GPS: In der Kamera oder separat
Eine Digitalkamera benötigt zur Georeferenzierung von Fotos einen GPS-Empfänger. Kameras mit GPS sind aber nach wie vor die Ausnahme und auch vergleichsweise teuer. Beispiele aus der Mittelklasse sind etwa die Lumix DMC-TZ22 von Panasonic ab rund 250 Euro oder die Alpha 55V von Sony ab rund 600 Euro. Geotagging läuft hier praktisch von allein, jedes Foto erhält automatisch den exakten Koordinatensatz. Praktisch sind Kameras mit elektronischem Kompass und Weltkarte, wie etwa die Coolpix AW100 von Nikon für rund 300 Euro, die auch die Blickrichtung speichert und den Standort auf dem Display anzeigt. Kameras ohne internes GPS lassen sich mit mehr oder weniger hohem Preisaufwand und einem externen GPS-Empfänger für Geotagging erweitern. Hier gibt es drei Möglichkeiten:
• Die professionellste Möglichkeit bieten „Geotagger“, die auf den Blitzschuh einer Kamera aufgeschoben werden und die GPS-Daten über ein Kabel zu einer speziellen Eingangsbuchse an der Kamera übermitteln. Letztere schreibt die Koordinaten dann automatisch in jedes frischgeschossene Foto. Solche Geotagger arbeiten aber nur mit dazu geeigneten Kameras zusammen. Ein Beispiel ist der N2 von Solmeta, den es für einige Nikon-Kameras gibt. Er enthält sogar einen Kompass, kostet aber auch bis zu 200 Euro.

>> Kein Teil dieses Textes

(* ===== verification/Inputs.v ===== *)
(** * Scheduling inputs: [dh-worker/src/service.rs], the [InjectInputs] path

    A batch of wire events becomes queued inputs, either on the paused slot's
    runtime or in the side channel of a streaming run.  The queue keeps the order
    inputs were accepted in; a refused batch queues nothing.  The live theorem
    follows the side channel over any sequence of injections and frame marks. *)

From Stdlib Require Import String Sorted.
From S2P Require Import Prelude Vt DhiLog DevCtx Devices Bus Config Boundary Recording Status Runtime.
Local Open Scope string_scope.
Local Open Scope list_scope.
Local Open Scope Z_scope.

Definition FRAME_HINT_NONE : Z := 0xFFFFFFFF.

(** ** The wire *)

Inductive WireAt := AtIcount (icount : Z) | AtVns (vns : Z) | AtFrame (frame : Z).
Inductive WireEvent :=
| WPadSet (port buttons : Z)
| WNetRx (frame : bytes)
| WDevEvent (device_id event_type : Z) (payload : bytes).
Record ScheduledEvent := mkScheduled { ev_at : option WireAt; ev_event : option WireEvent }.

Definition machine_has_pv_pad (config : MachineConfig) : bool := bool_decide (Pad.DEVICE_ID_PV_PAD ∈ device_set config).

(** [events[index]] and the rest of a message. *)
Definition event_text (index : nat) (rest : list piece) : list piece := Lit "events[" :: Num (Z.of_nat index) :: rest.
Definition bad_event (index : nat) (rest : list piece) : Status := invalid_argument (event_text index rest).
(** The state of a handler. *)
Record World (T V : Type) := mkWorld {
  w_manager : SlotManager; w_table : RuntimeTable T; w_published : list SlotInfo; w_env : V }.
Arguments mkWorld {T V}. Arguments w_manager {T V}. Arguments w_table {T V}. Arguments w_published {T V}. Arguments w_env {T V}.

(** ** Calls on the two tables *)

Section Calls.
Context {T V : Type}.
Local Notation World := (World T V).

Definition manager_op {A} (f : op A) : prog World SlotError A := fun w =>
  let '(o, m, ev) := f (w_manager w) in
  Some (o, mkWorld m (w_table w) (w_published w ++ ev) (w_env w)).
Definition manager_read {A} (f : SlotManager -> outcome SlotError A) : prog World SlotError A := observe (fun w => f (w_manager w)).
Definition table_op {A} (f : method (RuntimeTable T) RuntimeError A) : prog World RuntimeError A := fun w =>
  let '(o, t) := f (w_table w) in Some (o, mkWorld (w_manager w) t (w_published w) (w_env w)).
Definition table_read {A} (f : RuntimeTable T -> outcome RuntimeError A) : prog World RuntimeError A := observe (fun w => f (w_table w)).

(** Failures of the manager as statuses; the allocating calls also look at the table. *)
Definition slot_checked {A} (m : prog World SlotError A) : prog World Status A := map_err slot_error_to_status m.
Definition allocating {A} (m : prog World SlotError A) : prog World Status A := fun w =>
  match m w with
  | Some (Err e, w') => Some (Err (allocation_error_to_status (w_manager w') e), w')
  | Some (Ok a, w') => Some (Ok a, w')
  | Some (Panic, w') => Some (Panic, w')
  | None => None
  end.

(** A builder that sees only the environment, or the table too. *)
Definition with_env {A} (m : prog V Status A) : prog World Status A := fun w =>
  match m (w_env w) with Some (o, v) => Some (o, mkWorld (w_manager w) (w_table w) (w_published w) v) | None => None end.
Definition with_table {A} (m : prog (RuntimeTable T * V) Status A) : prog World Status A := fun w =>
  match m (w_table w, w_env w) with Some (o, (t, v)) => Some (o, mkWorld (w_manager w) t (w_published w) v) | None => None end.

(** ** Rollback *)

(** The leases that could not be released, with why. *)
Fixpoint release_leases (leases : list Lease) (now_ms : Z) : prog World Status (list (nat * SlotError)) :=
  match leases with
  | [] => mret []
  | l :: leases =>
      o ← reify (manager_op (destroy l now_ms));
      errors ← release_leases leases now_ms;
      match o with
      | Ok _ => mret errors
      | Err e => mret ((slot_id l, e) :: errors)
      | Panic => crash
      end
  end.
Definition rollback_manager_leases (method_ : string) (leases : list Lease) (now_ms : Z) : prog World Status unit :=
  errors ← release_leases leases now_ms;
  match errors with
  | [] => pass
  | _ => throw (internal [Lit method_; Lit " rollback could not release manager leases: "; Shown errors])
  end.

(** The removed runtimes, [None] where the slot was already empty. *)
Fixpoint take_inserted (method_ : string) (inserted : list nat) : prog World Status (list (nat * option T)) :=
  match inserted with
  | [] => mret []
  | i :: inserted =>
      o ← reify (table_op (take_runtime i));
      removed ← match o with
                | Ok rt => mret (Some rt)
                | Err (RtEmpty _) => mret None
                | Err e => throw (internal [Lit method_; Lit " rollback could not remove inserted runtime slot "; Num (Z.of_nat i);
                                            Lit ": "; Shown e])
                | Panic => crash
                end;
      rest ← take_inserted method_ inserted;
      mret ((i, removed) :: rest)
  end.
Fixpoint reinsert (removed : list (nat * option T)) : prog World Status (list (nat * RuntimeError)) :=
  match removed with
  | [] => mret []
  | (_, None) :: removed => reinsert removed
  | (i, Some rt) :: removed =>
      o ← reify (table_op (insert i rt));
      errors ← reinsert removed;
      match o with Ok _ => mret errors | Err e => mret ((i, e) :: errors) | Panic => crash end
  end.
(** The leases from index [idx] on; a lease that stays keeps its runtime. *)
Fixpoint release_or_restore (method_ : string) (idx : nat) (leases : list Lease) (removed : list (nat * option T)) (now_ms : Z) :
    prog World Status unit :=
  match leases with
  | [] => pass
  | l :: leases =>
      o ← reify (manager_op (destroy l now_ms));
      match o with
      | Ok _ => release_or_restore method_ (S idx) leases removed now_ms
      | Err e =>
          errors ← reinsert (drop idx removed);
          throw (internal [Lit method_; Lit " rollback could not release slot "; Num (Z.of_nat (slot_id l)); Lit ": "; Shown e;
                           Shown errors])
      | Panic => crash
      end
  end.
Definition rollback_inserted_lifecycle_leases (method_ : string) (leases : list Lease) (inserted_runtime_slots : list nat) (now_ms : Z) :
    prog World Status unit :=
  removed ← take_inserted method_ inserted_runtime_slots;
  release_or_restore method_ 0 leases removed now_ms.

Definition original_or_rollback (method_ : string) (original : Status) (rollback : outcome Status unit) : Status :=
  match rollback with
  | Err r => internal (Lit method_ :: Lit " failed with " :: quoted original ++ Lit "; rollback also failed with " :: quoted r)
  | _ => original
  end.

(** [return Err(original_or_rollback(method, original, rollback))]. *)
Definition fail_after {A} (method_ : string) (rollback : prog World Status unit) (original : Status) : prog World Status A :=
  o ← reify rollback;
  match o with
  | Panic => crash
  | _ => throw (original_or_rollback method_ original o)
  end.

(** Run a step; on an error, undo and fail. *)
Definition or_rollback {A B} (method_ : string) (m : prog World Status A) (rollback : prog World Status unit)
    (k : A -> prog World Status B) : prog World Status B :=
  o ← reify m;
  match o with
  | Ok a => k a
  | Err e => fail_after method_ rollback e
  | Panic => crash
  end.
End Calls.

(** ** Lifecycle *)

Section Lifecycle.
Context {X : AnyChannel} {M E R S V : Type} `{!Vcpu S, !PauseFlag S, !ThreadHost S}.
Local Notation Runtime := (SlotRuntime M E R S).
Local Notation World := (World Runtime V).
Context (token_source : nat -> bytes).

(** What [actor_main] does before it serves. *)
Definition actor_setup (slot_id : nat) (core : Z) : prog S (list piece) unit :=
  tid ← observe (fun s => Ok (current_tid s));
  _ ← map_err (fun e => [Lit "install kick handler: "; Num e]) (io install_kick_handler);
  _ ← map_err (fun e => [Lit "pin slot "; Num (Z.of_nat slot_id); Lit " actor to core "; Num core; Lit ": "; Num e])
        (io (pin_current_thread core));
  _ ← reify (E := Z) (io set_current_thread_fifo);
  _ ← map_err (fun e => [Lit "open InstRetired on slot "; Num (Z.of_nat slot_id); Lit " actor: "; Shown e]) (io InstRetired_open);
  _ ← map_err (fun e => [Lit "route InstRetired overflow to tid "; Num tid; Lit ": "; Shown e]) (io (route_overflow_to_thread tid));
  _ ← map_err (fun e => [Lit "reset InstRetired on slot "; Num (Z.of_nat slot_id); Lit ": "; Shown e]) InstRetired_reset;
  _ ← map_err (fun e => [Lit "arm InstRetired on slot "; Num (Z.of_nat slot_id); Lit ": "; Shown e]) (arm_period NEVER_FIRES_PERIOD);
  map_err (fun e => [Lit "enable InstRetired on slot "; Num (Z.of_nat slot_id); Lit ": "; Shown e]) InstRetired_enable.

(** [SlotActor::start]: the runtime its thread owns once it serves.  A thread that
    panics before it serves closes the channel it would have answered on. *)
Definition SlotActor_start (slot_id : nat) (core : Z) (rt : Runtime) : option (outcome RuntimeActorError Runtime) :=
  match thread_spawn (rt_slot rt) with
  | (Err e, _) => Some (Err (ActorStart [Num e]))
  | (Panic, _) => Some Panic
  | (Ok _, s) =>
      match actor_setup slot_id core s with
      | Some (Ok _, s) => Some (Ok (with_slot (pause_store false s) (with_thread Parked (with_counter true rt))))
      | Some (Err e, _) => Some (Err (ActorStart e))
      | Some (Panic, _) => Some (Err ActorRecv)
      | None => None
      end
  end.

Definition runtime_core (m : SlotManager) (slot_id : nat) : outcome Status Z :=
  ok_or (failed_precondition [Lit "slot "; Num (Z.of_nat slot_id); Lit " has no dedicated core"]) (core_for m slot_id).

Definition start_slot_actor (method_ : string) (slot_id : nat) (rt : Runtime) : prog World Status Runtime :=
  fun w =>
  match runtime_core (w_manager w) slot_id with
  | Ok core =>
      match SlotActor_start slot_id core rt with
      | Some (Ok rt) => Some (Ok rt, w)
      | Some (Err e) => Some (Err (failed_precondition (Lit method_ :: Lit ": " :: actor_error_text e)), w)
      | Some Panic => Some (Panic, w)
      | None => None
      end
  | Err e => Some (Err e, w)
  | Panic => Some (Panic, w)
  end.
(** DestroyVm either frees the slot and its runtime together or changes neither
    table.  It succeeds only for the holder of the slot's lease, when the slot
    has no forked children and no other thread refers to its actor. *)
Theorem destroy_is_transactional reserved l now outstanding w o w' :
  aligned reserved w -> slot_id l ∉ reserved -> destroy_runtime_slot l now outstanding w = Some (o, w') ->
  match o with
  | Ok _ => outstanding = 1%nat /\ aligned reserved w' /\
      (exists e, slots (w_manager w) !! slot_id l = Some e /\ validate_entry e l now = Ok tt /\ live_children e = 0) /\
      slots (w_manager w') = (release (slots (w_manager w)) (slot_id l)).1 /\ w_table w' = <[slot_id l := None]> (w_table w)
  | Err _ => slots (w_manager w') = slots (w_manager w) /\ w_table w' = w_table w
  | Panic => False
  end.
Proof.
  intros Hal Hr H. unfold destroy_runtime_slot in H. pose proof (al_accounted _ _ Hal) as Ha.
  apply prog_bind_inv in H as [([] & w1 & H1 & H)|[(e & H1 & ->)|[H1 ->]]];
    unfold slot_checked, map_err, manager_read, observe in H1; cbn in H1;
    destruct (check_destroy (w_manager w) l now) as [[]|err|] eqn:Ec; cbn in H1; try discriminate H1; try (by destruct (check_destroy_no_panic _ _ _ Ec)).
  2:{ injection H1 as _ <-. done. }
  injection H1 as <-. destruct (check_destroy_inv _ _ _ Ec Ha) as (e & He & Hv & Hc & Hne & Hd).
  assert (exists rt, w_table w !! slot_id l = Some (Some rt)) as [rt Hrt].
  { pose proof (lookup_lt_Some _ _ _ He) as Hlt. rewrite <- (al_length _ _ Hal) in Hlt. apply lookup_lt_is_Some in Hlt as [o' Ho].
    destruct o' as [rt|]; [by exists rt|]. destruct (proj1 (al_occupied _ _ Hal _ _ _ He Ho) eq_refl); done. }
  apply prog_bind_inv in H as [(actor & w1 & H1 & H)|[(e' & H1 & ->)|[H1 ->]]];
    unfold map_err, table_op in H1; rewrite (take_ok _ _ _ Hrt) in H1; try done.
  injection H1 as <- <-. destruct (negb (outstanding =? 1)%nat) eqn:En.
  - unfold mbind, prog_bind, reify, table_op in H. cbn [w_table] in H. rewrite (insert_take _ _ _ Hrt) in H.
    by injection H as <- <-.
  - unfold mbind, prog_bind, reify, manager_op in H. cbn [w_manager] in H. rewrite Hd in H. injection H as <- <-.
    apply negb_false_iff, Nat.eqb_eq in En. split_and!; try done; [|by exists e].
    by apply (aligned_release reserved w _ (slot_id l) e).
Qed.
(* ===== verification/Boot.v ===== *)
(** * Booting a slot: [dh-vmm/src/boot.rs]

    The ELF loader and the Linux loader: what each writes into guest RAM and how
    it programs the vCPU.  Guest RAM and the vCPU's ioctls are the slot's
    parameters; the VM's MSR filter is the class [MsrFilter].  Formatted messages
    are constructors carrying what they print. *)

From Stdlib Require Import String.
From stdpp Require Import strings.
From S2P Require Import Prelude Msr Kvm SlotVm VcpuState StateHash Restore Bzimage.
Import Linux.
Local Open Scope string_scope.
Local Open Scope list_scope.
Local Open Scope Z_scope.

Module Boot.
Definition LOW_RAM_RESERVED : Z := 0x8000.
Definition PAGE_2M : Z := 2 * 2 ^ 20.
Definition GIB : Z := 2 ^ 30.
Definition LINUX_64BIT_ENTRY_OFFSET : Z := 0x200.
Definition MAX_CMDLINE : nat := #4064.

Inductive BootError :=
| Elf (what : string)
| BzImageFailed (e : BzImageError)
| BzImageRange (what : string)
| LinuxLayout (e : LinuxBootLayoutError)
| MemFailed (what : string) (errno : Z)
| KvmFailed (errno : Z)
| CmdlineTooLong.

Record BootLayout := mkBootLayout { bl_entry : Z; bl_bootinfo_gpa : Z }.

Class MsrFilter (S : Type) := set_msr_filter : list FilterRange -> S -> outcome Z unit * S.

(** ** The ELF image *)

(** [usize] addition. *)
Definition usize_add (a b : Z) : outcome BootError Z := if a + b <=? u64_max then Ok (a + b) else Panic.
(** [elf.get(at..at + n)]. *)
Definition elf_get (elf : bytes) (at_ n : Z) : outcome BootError (option bytes) :=
  to ← usize_add at_ n; Ok (get_range elf at_ to).
Definition elf_le (elf : bytes) (at_ n : Z) : outcome BootError (option Z) :=
  b ← elf_get elf at_ n; Ok (of_le <$> (b : option bytes)).
Definition elf_u16 (elf : bytes) (at_ : Z) := elf_le elf at_ 2.
Definition elf_u64 (elf : bytes) (at_ : Z) := elf_le elf at_ 8.
Definition bad {A} (what : string) (o : option A) : outcome BootError A := ok_or (Elf what) o.
(** A sized read that must succeed, at [base + off]. *)
Definition header_u16 elf at_ : outcome BootError Z := v ← elf_u16 elf at_; bad "truncated header" v.
Definition header_u64 elf at_ : outcome BootError Z := v ← elf_u64 elf at_; bad "truncated header" v.
Definition phdr_u64 elf base off : outcome BootError Z := at_ ← usize_add base off; v ← elf_u64 elf at_; bad "truncated phdr" v.

Record ElfHeader := mkElfHeader { eh_entry : Z; eh_phoff : Z; eh_phentsize : Z; eh_phnum : Z }.
Definition elf_header (elf : bytes) : outcome BootError ElfHeader :=
  magic ← elf_get elf 0 4;
  fail (Elf "not a little-endian ELF64")
    when negb (bool_decide (magic = Some [0x7f; 0x45; 0x4c; 0x46])) || negb (bool_decide (elf !! 4%nat = Some 2)) ||
         negb (bool_decide (elf !! 5%nat = Some 1));
  etype ← elf_u16 elf 16;
  machine ← elf_u16 elf 18;
  fail (Elf "not an x86_64 ET_EXEC image") when negb (bool_decide (etype = Some 2)) || negb (bool_decide (machine = Some 62));
  entry ← header_u64 elf 24;
  phoff ← header_u64 elf 32;
  phentsize ← header_u16 elf 54;
  phnum ← header_u16 elf 56;
  Ok (mkElfHeader entry phoff phentsize phnum).

(** A program header: [None] unless it is PT_LOAD. *)
Record PtLoad := mkPtLoad { pl_vaddr : Z; pl_file : bytes; pl_filesz : Z; pl_memsz : Z }.
Definition program_header (elf : bytes) (h : ElfHeader) (i : Z) : outcome BootError (option PtLoad) :=
  off ← bad "phdr overflow" (try_u64 (i * eh_phentsize h));
  at_ ← bad "phdr overflow" (checked_add (eh_phoff h) off);
  ty ← elf_get elf at_ 4;
  p_type ← bad "truncated phdr" ty;
  if negb (of_le p_type =? 1) then Ok None
  else
    p_offset ← phdr_u64 elf at_ 8;
    p_vaddr ← phdr_u64 elf at_ 16;
    p_filesz ← phdr_u64 elf at_ 32;
    p_memsz ← phdr_u64 elf at_ 40;
    fail (Elf "PT_LOAD overlaps the loader's low-RAM structures") when p_vaddr <? LOW_RAM_RESERVED;
    end_ ← bad "phdr overflow" (checked_add p_offset p_filesz);
    file_bytes ← bad "PT_LOAD beyond file end" (get_range elf p_offset end_);
    Ok (Some (mkPtLoad p_vaddr file_bytes p_filesz p_memsz)).

Section Loader.
Context {S M : Type} `{!SlotMem S, !SlotRam S M, !Vcpu S, !VcpuGets S, !VcpuSets S, !MsrFilter S}.

Definition guest_write (what : string) (b : bytes) (gpa : Z) : prog S BootError unit :=
  map_err (MemFailed what) (io (write_slice b gpa)).

(** [vec![0u8; n]]: a capacity above [isize::MAX] panics. *)
Definition ISIZE_MAX : Z := 2 ^ 63 - 1.
Definition load_segment (g : PtLoad) : prog S BootError unit :=
  _ ← guest_write "PT_LOAD copy" (pl_file g) (pl_vaddr g);
  let tail := saturating_sub (pl_memsz g) (pl_filesz g) in
  if 0 <? tail then
    if ISIZE_MAX <? tail then crash
    else
      at_ ← of_outcome (usize_add (pl_vaddr g) (pl_filesz g));
      guest_write "bss zero-fill" (replicate (Z.to_nat tail) 0) at_
  else pass.

Fixpoint load_segments (elf : bytes) (h : ElfHeader) (is_ : list Z) (any_load : bool) : prog S BootError bool :=
  match is_ with
  | [] => mret any_load
  | i :: is_ =>
      g ← of_outcome (program_header elf h i);
      match g with
      | None => load_segments elf h is_ any_load
      | Some g => _ ← load_segment g; load_segments elf h is_ true
      end
  end.
Definition load_elf (elf : bytes) : prog S BootError Z :=
  h ← of_outcome (elf_header elf);
  any_load ← load_segments elf h (seqZ 0 (eh_phnum h)) false;
  if (any_load : bool) then mret (eh_entry h) else throw (Elf "no PT_LOAD segments").

(** ** Page tables *)

Definition div_ceil (a b : Z) : Z := (a + b - 1) / b.
Fixpoint write_entries (l : list (Z * Z)) : prog S BootError unit :=
  match l with
  | [] => pass
  | (gpa, v) :: l => _ ← guest_write "page table write" (le_bytes 8 v) gpa; write_entries l
  end.
Definition pd_entry (gpa : Z) : Z * Z :=
  let pd := PD_BASE_GPA + (gpa / GIB) * 0x1000 in
  (pd + ((gpa mod GIB) / PAGE_2M) * 8, Z.lor gpa 0x83).
Definition page_table_entries (mem_bytes : Z) : list (Z * Z) :=
  [(PML4_GPA, Z.lor PDPT_GPA 3)] ++
  ((fun gib => (PDPT_GPA + gib * 8, Z.lor (PD_BASE_GPA + gib * 0x1000) 3)) <$> seqZ 0 4) ++
  ((fun page => pd_entry (page * PAGE_2M)) <$> seqZ 0 (div_ceil mem_bytes PAGE_2M)) ++
  [pd_entry MMIO_HOLE_BASE].
Definition write_page_tables (mem_bytes : Z) : prog S BootError unit := write_entries (page_table_entries mem_bytes).

(** ** BootInfo *)

Definition bootinfo_page (mem_bytes : Z) (cmdline : bytes) : bytes :=
  [0x44; 0x48; 0x42; 0x49] ++ le_bytes 4 1 ++ le_bytes 8 mem_bytes ++ le_bytes 8 MMIO_HOLE_BASE ++
  le_bytes 4 (to_u32 (Z.of_nat (length cmdline))) ++ le_bytes 4 0 ++ cmdline.
Definition write_bootinfo (mem_bytes : Z) (cmdline : bytes) : prog S BootError unit :=
  if (MAX_CMDLINE <? length cmdline)%nat then throw CmdlineTooLong
  else guest_write "bootinfo write" (bootinfo_page mem_bytes cmdline) BOOTINFO_GPA.

(** ** Entry *)

Definition apply_default_deny_filter : prog S BootError unit := map_err KvmFailed (io (set_msr_filter default_deny_filter)).

Definition code_segment (limit selector : Z) : kvm_segment := mkSegment 0 limit selector 0xb 1 0 0 1 1 1 0 0 0.
Definition data_segment (limit selector : Z) : kvm_segment := mkSegment 0 limit selector 0x3 1 0 1 1 0 1 0 0 0.
Definition long_mode_sregs (code data : kvm_segment) (s : kvm_sregs) : kvm_sregs :=
  mkSregs code data data data data data (sr_tr s) (sr_ldt s) (sr_gdt s) (sr_idt s)
    0x80000021 (sr_cr2 s) PML4_GPA (foldr Z.lor 0 [2 ^ 5; 2 ^ 9; 2 ^ 10]) (sr_cr8 s) (Z.lor (2 ^ 8) (2 ^ 10)) (sr_apic_base s)
    (sr_interrupt_bitmap s).
Definition get_sregs : prog S BootError kvm_sregs := map_err KvmFailed (observe kvm_get_sregs).
Definition get_regs : prog S BootError kvm_regs := map_err KvmFailed (observe kvm_get_regs).
Definition set_sregs (r : kvm_sregs) : prog S BootError unit := map_err KvmFailed (io (kvm_set_sregs r)).
Definition set_regs (r : kvm_regs) : prog S BootError unit := map_err KvmFailed (io (kvm_set_regs r)).

Definition entry_regs (entry rsi_ : Z) (r : kvm_regs) : kvm_regs :=
  mkRegs (rax r) (rbx r) (rcx r) (rdx r) rsi_ (rdi r) (rsp r) (rbp r) (r8 r) (r9 r) (r10 r) (r11 r) (r12 r) (r13 r) (r14 r) (r15 r)
    entry 2.
Definition linux_regs (entry rsi_ : Z) (r : kvm_regs) : kvm_regs :=
  mkRegs 0 0 0 0 rsi_ 0 0 0 (r8 r) (r9 r) (r10 r) (r11 r) (r12 r) (r13 r) (r14 r) (r15 r) entry 2.

Definition enter_long_mode (entry : Z) : prog S BootError unit :=
  sregs ← get_sregs;
  _ ← set_sregs (long_mode_sregs (code_segment 0xfffff 0x08) (data_segment 0xfffff 0x10) sregs);
  regs ← get_regs;
  set_regs (entry_regs entry BOOTINFO_GPA regs).
Definition enter_linux_64bit (entry boot_params_gpa : Z) : prog S BootError unit :=
  sregs ← get_sregs;
  _ ← set_sregs (long_mode_sregs (code_segment 0xffffffff 0x10) (data_segment 0xffffffff 0x18) sregs);
  regs ← get_regs;
  set_regs (linux_regs entry boot_params_gpa regs).

Definition load_and_enter (elf cmdline : bytes) : prog S BootError BootLayout :=
  entry ← load_elf elf;
  mem_bytes ← observe (fun s => Ok (slot_mem_bytes s));
  _ ← write_page_tables mem_bytes;
  _ ← write_bootinfo mem_bytes cmdline;
  _ ← apply_default_deny_filter;
  _ ← enter_long_mode entry;
  mret (mkBootLayout entry BOOTINFO_GPA).

(** ** The Linux image *)

Definition write_bzimage_plan (bzimage initramfs : bytes) (plan : LinuxBootPlan) : prog S BootError unit :=
  let l := lp_layout plan in
  let start := ll_kernel_image_file_offset l in
  end_ ← of_outcome (ok_or (BzImageRange "kernel image range overflows usize") (checked_add start (lr_len (ll_kernel_image l))));
  kernel_image ← of_outcome (ok_or (BzImageRange "kernel image range exceeds bzImage bytes") (get_range bzimage start end_));
  _ ← guest_write "bzImage kernel image copy" kernel_image (lr_start (ll_kernel_image l));
  _ ← guest_write "Linux boot_params write" (lp_boot_params plan) (lr_start (ll_boot_params l));
  _ ← guest_write "Linux cmdline write" (lp_cmdline_image plan) (lr_start (ll_cmdline l));
  match ll_initramfs l with
  | Some range => guest_write "initramfs copy" initramfs (lr_start range)
  | None => pass
  end.

Definition load_bzimage_and_enter (bzimage initramfs cmdline : bytes) : prog S BootError LinuxBootLayout :=
  mem_bytes ← observe (fun s => Ok (slot_mem_bytes s));
  let initramfs_len := Z.of_nat (length initramfs) in
  header ← of_outcome (err_map BzImageFailed (parse_bzimage bzimage initramfs_len (Z.of_nat (length cmdline)) mem_bytes));
  plan ← of_outcome (err_map LinuxLayout (plan_bzimage_boot header mem_bytes initramfs_len cmdline));
  _ ← write_page_tables mem_bytes;
  _ ← write_bzimage_plan bzimage initramfs plan;
  _ ← apply_default_deny_filter;
  _ ← enter_linux_64bit (lr_start (ll_kernel_image (lp_layout plan)) + LINUX_64BIT_ENTRY_OFFSET)
        (lr_start (ll_boot_params (lp_layout plan)));
  mret (lp_layout plan).
End Loader.
End Boot.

• Andere GPS-Logger (oder GPS-Tracker) arbeiten unabhängig mit Digitalkameras zusammen. Die meist nur streichholzschachtelgroßen Empfänger legen in regelmäßigen Abständen die aktuelle Position zusammen mit der Uhrzeit in einem internen Speicher ab. Wird dann die Uhr in der Kamera nach der Zeit des Trackers gestellt, muss man den Winzling nur noch beim Fotografieren mit sich herumtragen, etwa am Gürtel oder Rucksack. Später lassen sich die Daten am PC auslesen und die Fotos mit den Koordinaten zusammenführen. Vorteile: GPS-Tracker gibt es bereits ab etwa 50 Euro, und sie haben in der Regel gute Akkulaufzeiten, was bei langen Trips wichtig ist. Allerdings sind schlichte Geräte oft nur unzureichend konfigurierbar: Wenn sich das Speicherintervall nicht fein genug einstellen lässt, kann es je nach Reisegeschwindigkeit zu Abweichungen bei der Ortsbestimmung kommen.
• Smartphones mit GPS lassen sich mit der richtigen App auch für Geotagging nutzen. Der Vorteil: Man spart sich das Herumtragen eines weiteren Geräts, dafür ist die Akkulaufzeit meistens schlechter als bei Stand-alone-Loggern. Einige Handys taggen ab Werk die Fotos der internen Kamera mit GPS-Koordinaten oder können direkt als GPS-Logger für die „große“ Digitalkamera arbeiten. Meist müssen Programme jedoch aus den jeweiligen App-Stores nachgeladen werden. Wie bei den dezidierten Loggern müssen die Uhren der Geräte synchronisiert werden, das eigentliche Taggen der Bilder erfolgt dann mehr oder weniger automatisch am PC. Die Apps sind entweder kostenlos oder für nur eine Handvoll Euro zu haben.